On smoke-filled Metro train, alumnus helped fellow passengers

Media Credit: Photo Courtesy of Jonathan Rogers

Jonathan Rogers, a 2011 graduate of the Trachtenberg School of Public Policy and Public Administration, was one of the passengers trapped on a smoke-filled Metrorail train last Monday. The incident caused one fatality and sent 83 others to local hospitals.

Jonathan Rogers wasn’t supposed to be on the Yellow Line last Monday afternoon. He accidentally hopped on what he thought was a Green Line train.

“It was bad luck from the beginning,” he said.

But shortly after his train left the platform at L’Enfant Plaza, the Trachtenberg School of Public Policy and Public Administration alumnus would experience one of Metro’s biggest crises in years.

Rogers said his train was only a short distance from the platform before it stopped suddenly and smoke began to seep through the doors. The conductor told passengers to stay in place and that the train would go back to the platform, but when it attempted to move, it couldn’t.

“The dark smoke got thicker and thicker,” Rogers said. “I could sit in my seat and not struggle too much to breathe, but pretty quickly I started trying to get lower because the air was better lower.”

One passenger on Rogers’ car, Carol Glover, struggled to breathe more than others, Rogers said. He said he and others performed CPR and gave her water, but she eventually lost consciousness.

“This guy in back of me scooped her up and headed toward the back of the train,” Rogers said.

Glover was pronounced dead at GW Hospital that day. The D.C. Office of the Chief Medical Examiner ruled her death accidental Thursday, identifying the cause as acute respiratory failure due to smoke exposure, the Washington Post reported.

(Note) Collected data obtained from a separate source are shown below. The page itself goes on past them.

Lemma key_in_cstr s r : take 16 (s ++ 0 :: r) = key -> take 16 s = key.
Proof.
  intros E. destruct (decide (16 <= length s)%nat) as [Hl|Hl]; [by rewrite take_app_le in E|]. exfalso.
  rewrite take_app_ge in E by lia. replace (16 - length s)%nat with (S (15 - length s)) in E by lia. cbn [take firstn] in E.
  assert (H0 : 0 ∈ key) by (rewrite <- E; set_solver).
  assert (Hk : Forall (fun b => (b =? 0) = false) key) by (vm_compute; repeat constructor).
  rewrite Forall_forall in Hk. discriminate (Hk 0 H0).
Qed.

Lemma find_apple_strings fuel buf pos ss r :
  Forall (fun s => no_nul s /\ take 16 s <> key) ss -> drop pos buf = (strings ss ++ r)%list ->
  (pos <= length buf)%nat -> r = [] \/ take 16 r = key -> (length ss < fuel)%nat ->
  find_apple fuel buf pos = (pos + length (strings ss))%nat.
Proof.
  revert pos ss. induction fuel as [|f IH]; intros pos ss Hs Hd Hle Hr Hf; [lia|]. cbn [find_apple].
  destruct ss as [|s ss].
  - change (strings []) with (@nil Z) in *. cbn [app length] in *. rewrite Nat.add_0_r.
    assert (Hl : length r = (length buf - pos)%nat) by (by rewrite <- Hd, length_drop).
    destruct Hr as [->|Hr].
    + cbn in Hl. destruct (Nat.ltb_spec pos (length buf)); lia.
    + assert (Hl16 : (16 <= length r)%nat) by (assert (length (take 16 r) = 16%nat) as E by (by rewrite Hr); rewrite length_take in E; lia).
      rewrite (proj2 (Nat.ltb_lt _ _)) by lia. unfold at_key. change (String.length PROCFS_EXEC_KEY) with 16%nat.
      by rewrite Hd, bool_decide_eq_true_2.
  - apply Forall_cons_1 in Hs as [[Hs Hk] Hss]. rewrite strings_cons in Hd.
    destruct (skip_cstr buf pos s _ Hd Hs) as [_ Edr].
    assert (Hl : (length buf - pos)%nat = (length s + S (length (strings ss ++ r)))%nat).
    { rewrite <- length_drop, Hd, length_app. done. }
    rewrite (proj2 (Nat.ltb_lt _ _)) by lia. unfold at_key. change (String.length PROCFS_EXEC_KEY) with 16%nat.
    rewrite Hd, bool_decide_eq_false_2 by (intros E; by apply Hk, (key_in_cstr s _ E)).
    rewrite strnlen_cstr by done. destruct (Nat.eqb_spec (length s) (length buf - pos)); [lia|].
    rewrite (IH (pos + S (length s))%nat ss Hss Edr ltac:(lia) Hr ltac:(cbn [length] in Hf; lia)).
    pose proof (f_equal length (strings_cons s ss [])) as E. rewrite !app_nil_r, length_app in E. cbn [length] in E. lia.
Qed.
(* ===== verification/Map.v ===== *)
(** * Memory maps (kext/procfs_map.c and the smaps family of
    kext/procfs_linux.c)

    The walk over a process's VM regions, which asks the daemon for one payload
    of region records after the other, and the nodes built on it: map, maps,
    smaps, smaps_rollup, numa_maps and the memory sizes of taskinfo.  Text is kept
    as bytes, the way an auto-extending sbuf holds it.  The walk has a fuel
    argument; [None] is a walk that used it up, and [map_walk_returns] shows how
    much is enough for any daemon. *)
From S2P Require Import Prelude Kernel PfsTypes Text Subr.
From Stdlib Require Import ZArith Lia String Sorted.
From stdpp Require Import base list numbers sets.
Open Scope Z_scope.

(** ** Text *)
Definition hex_char (d : Z) : Z := if d <? 10 then 48 + d else 87 + d.

(** [%0<n>llx] of a value of at most [n] digits. *)
Fixpoint hex_fixed (n : nat) (v : Z) : bytes :=
  match n with
  | O => []
  | S n' => (hex_fixed n' (v / 16) ++ [hex_char (v mod 16)])%list
  end.

Fixpoint strip_zeros (l : bytes) : bytes :=
  match l with
  | c :: ((_ :: _) as l') => if c =? 48 then strip_zeros l' else l
  | _ => l
  end.

(** [%llx]. *)
Definition print_x (v : Z) : bytes := strip_zeros (hex_fixed 16 v).

(** [%#018llx]: the prefix is written only for a value that is not zero. *)
Definition hex_alt (v : Z) : bytes :=
  if v =? 0 then repeat 48 18 else (bytes_of_string "0x" ++ hex_fixed 16 v)%list.

(** [%u] and [%8llu]. *)
Definition dec (v : Z) : bytes := bytes_of_string (print_u v).
Definition dec8 (v : Z) : bytes := (repeat 32 (8 - length (dec v)) ++ dec v)%list.

Definition lit (s : string) : bytes := bytes_of_string s.

(** ** Region records *)
Record procfs_map_region := MapRegion {
  mr_start : Z; mr_size : Z; mr_offset : Z;                        (* uint64_t *)
  mr_prot : Z; mr_max_prot : Z; mr_user_wired : Z; mr_share_mode : Z;
  mr_resident_pages : Z; mr_dirty_pages : Z; mr_swapped_pages : Z;
  mr_external_pager : Z; mr_shared : Z                             (* uint32_t *)
}.

(** sizeof(struct procfs_map_region): 60 bytes and 4 of padding. *)
Definition map_region_size : Z := 64.

Definition field (off n : nat) (bs : bytes) : Z := le_val (take n (drop off bs)).

Definition map_region_of (bs : bytes) : procfs_map_region :=
  MapRegion (field 0 8 bs) (field 8 8 bs) (field 16 8 bs)
    (field 24 4 bs) (field 28 4 bs) (field 32 4 bs) (field 36 4 bs)
    (field 40 4 bs) (field 44 4 bs) (field 48 4 bs) (field 52 4 bs) (field 56 4 bs).

Fixpoint map_regions_of (n : nat) (bs : bytes) : list procfs_map_region :=
  match n with
  | O => []
  | S n' => map_region_of bs :: map_regions_of n' (drop 64 bs)
  end.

Rogers said passengers took care of one another during the incident, sharing inhalers and encouraging each other to lie down on the floor to avoid breathing in the fumes.

More than an hour later, they filed out of the car and walked back to the platform, where they were met by first responders. Eighty-three people were sent to area hospitals, including GW Hospital. Two were in critical condition.

Rogers, a District Department of Transportation employee, has since received widespread attention from media outlets. D.C. Mayor Muriel Bowser tweeted her thanks to him Tuesday morning.

Officials say the incident was caused by an “electrical arcing” event, which began when an object hit the Metro’s high-voltage third rail. The National Transportation Safety Board is conducting an investigation of the incident, and D.C. Fire and EMS released an initial report Saturday.

Rogers earned his master’s degree in public policy with a focus on urban policy from the Trachtenberg School in 2011. He now analyzes budgets for the city’s transportation department and works on local projects from clarifying street signs to setting regulations for food trucks.

Kathryn Newcomer, the director of the Trachtenberg School of Public Policy and Public Administration, said she was excited to hear about Rogers’ role in the incident.

“We are so very proud of Jonathan,” she said. “He was a star student and now he is one of our star alumni public servants.”